→ **YOUR OBJECTIVE**
Starting with the line containing "(extractTextFromPdf getDocument file" and going on through the line containing "(forall data doc", return the lines of the data below exactly, and only those.

→ **INFORMATION GIVEN**
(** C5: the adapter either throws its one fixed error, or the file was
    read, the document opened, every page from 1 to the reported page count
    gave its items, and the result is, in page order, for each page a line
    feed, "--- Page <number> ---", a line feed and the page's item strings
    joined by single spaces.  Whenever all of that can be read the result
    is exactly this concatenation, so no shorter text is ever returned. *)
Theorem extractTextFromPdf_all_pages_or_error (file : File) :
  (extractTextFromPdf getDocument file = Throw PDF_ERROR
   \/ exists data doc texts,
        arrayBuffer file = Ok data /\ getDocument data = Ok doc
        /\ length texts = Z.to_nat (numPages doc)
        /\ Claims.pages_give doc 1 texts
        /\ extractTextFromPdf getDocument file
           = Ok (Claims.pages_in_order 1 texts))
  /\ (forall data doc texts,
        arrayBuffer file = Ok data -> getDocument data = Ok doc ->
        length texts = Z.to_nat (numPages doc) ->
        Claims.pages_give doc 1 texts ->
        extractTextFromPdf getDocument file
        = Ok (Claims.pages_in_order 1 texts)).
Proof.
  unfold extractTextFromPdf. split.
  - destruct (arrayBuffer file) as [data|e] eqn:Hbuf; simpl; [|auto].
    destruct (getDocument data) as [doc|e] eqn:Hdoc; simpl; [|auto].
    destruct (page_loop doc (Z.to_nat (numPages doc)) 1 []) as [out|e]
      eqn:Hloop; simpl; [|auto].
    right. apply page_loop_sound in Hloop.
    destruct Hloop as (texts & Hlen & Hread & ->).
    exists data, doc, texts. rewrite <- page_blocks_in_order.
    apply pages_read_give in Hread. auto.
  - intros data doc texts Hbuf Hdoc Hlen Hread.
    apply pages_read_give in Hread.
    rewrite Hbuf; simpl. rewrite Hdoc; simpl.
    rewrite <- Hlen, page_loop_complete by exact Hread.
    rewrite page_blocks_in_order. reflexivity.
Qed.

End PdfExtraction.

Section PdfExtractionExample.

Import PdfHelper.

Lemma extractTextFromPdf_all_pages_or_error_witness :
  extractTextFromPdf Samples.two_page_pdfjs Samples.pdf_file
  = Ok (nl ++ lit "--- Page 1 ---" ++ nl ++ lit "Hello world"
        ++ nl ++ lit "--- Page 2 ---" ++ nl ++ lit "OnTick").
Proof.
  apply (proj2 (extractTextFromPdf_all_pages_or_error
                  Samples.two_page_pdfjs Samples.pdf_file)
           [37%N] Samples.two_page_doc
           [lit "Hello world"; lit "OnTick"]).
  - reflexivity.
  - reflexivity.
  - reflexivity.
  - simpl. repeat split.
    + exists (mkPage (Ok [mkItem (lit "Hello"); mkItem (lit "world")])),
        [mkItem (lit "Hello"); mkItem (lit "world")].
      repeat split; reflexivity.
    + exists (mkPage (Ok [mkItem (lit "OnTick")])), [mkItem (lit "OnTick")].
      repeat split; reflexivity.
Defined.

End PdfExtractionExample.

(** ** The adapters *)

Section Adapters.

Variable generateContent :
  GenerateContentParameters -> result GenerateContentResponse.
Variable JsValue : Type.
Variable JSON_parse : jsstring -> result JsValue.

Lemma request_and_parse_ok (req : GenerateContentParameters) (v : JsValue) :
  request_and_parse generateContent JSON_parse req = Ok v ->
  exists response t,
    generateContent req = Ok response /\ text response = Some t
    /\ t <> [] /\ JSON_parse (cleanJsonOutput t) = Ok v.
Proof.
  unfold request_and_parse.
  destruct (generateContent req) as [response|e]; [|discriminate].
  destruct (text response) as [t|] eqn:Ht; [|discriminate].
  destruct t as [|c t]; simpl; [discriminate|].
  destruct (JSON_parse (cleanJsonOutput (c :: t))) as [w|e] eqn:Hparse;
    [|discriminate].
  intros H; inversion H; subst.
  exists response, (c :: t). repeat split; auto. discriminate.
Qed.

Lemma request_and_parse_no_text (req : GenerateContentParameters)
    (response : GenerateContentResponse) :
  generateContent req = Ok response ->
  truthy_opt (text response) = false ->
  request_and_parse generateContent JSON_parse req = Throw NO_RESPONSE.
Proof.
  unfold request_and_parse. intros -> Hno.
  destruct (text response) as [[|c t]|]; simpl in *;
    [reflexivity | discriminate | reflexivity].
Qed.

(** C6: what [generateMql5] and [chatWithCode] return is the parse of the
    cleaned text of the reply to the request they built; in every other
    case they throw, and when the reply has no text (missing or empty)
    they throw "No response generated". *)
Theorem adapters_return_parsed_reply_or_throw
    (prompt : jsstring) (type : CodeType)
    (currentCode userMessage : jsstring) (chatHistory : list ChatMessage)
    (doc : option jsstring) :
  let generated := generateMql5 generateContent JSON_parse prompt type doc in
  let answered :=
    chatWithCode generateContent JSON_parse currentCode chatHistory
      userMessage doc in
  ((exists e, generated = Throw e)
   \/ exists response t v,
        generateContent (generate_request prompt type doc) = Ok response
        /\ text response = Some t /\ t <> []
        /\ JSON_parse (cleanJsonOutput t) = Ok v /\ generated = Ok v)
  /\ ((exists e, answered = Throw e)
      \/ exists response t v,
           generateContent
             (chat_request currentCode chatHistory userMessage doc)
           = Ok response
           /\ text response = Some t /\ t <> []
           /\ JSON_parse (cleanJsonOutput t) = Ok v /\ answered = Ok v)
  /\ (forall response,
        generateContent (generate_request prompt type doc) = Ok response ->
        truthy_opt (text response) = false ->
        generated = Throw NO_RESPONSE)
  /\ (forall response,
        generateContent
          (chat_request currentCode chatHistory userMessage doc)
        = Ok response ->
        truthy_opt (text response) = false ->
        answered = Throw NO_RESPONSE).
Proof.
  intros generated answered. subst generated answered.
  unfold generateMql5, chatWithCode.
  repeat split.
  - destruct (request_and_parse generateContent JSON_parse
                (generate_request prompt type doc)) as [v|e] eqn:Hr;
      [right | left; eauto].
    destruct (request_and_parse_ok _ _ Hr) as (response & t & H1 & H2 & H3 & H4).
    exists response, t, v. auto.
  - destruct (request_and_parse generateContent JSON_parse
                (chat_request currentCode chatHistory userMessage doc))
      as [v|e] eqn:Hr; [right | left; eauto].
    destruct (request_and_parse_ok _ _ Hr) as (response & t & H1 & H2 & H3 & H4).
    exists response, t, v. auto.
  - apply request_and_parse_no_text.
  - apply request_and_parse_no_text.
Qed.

→ **EXERCISE SOLUTION**
  (extractTextFromPdf getDocument file = Throw PDF_ERROR
   \/ exists data doc texts,
        arrayBuffer file = Ok data /\ getDocument data = Ok doc
        /\ length texts = Z.to_nat (numPages doc)
        /\ Claims.pages_give doc 1 texts
        /\ extractTextFromPdf getDocument file
           = Ok (Claims.pages_in_order 1 texts))
  /\ (forall data doc texts,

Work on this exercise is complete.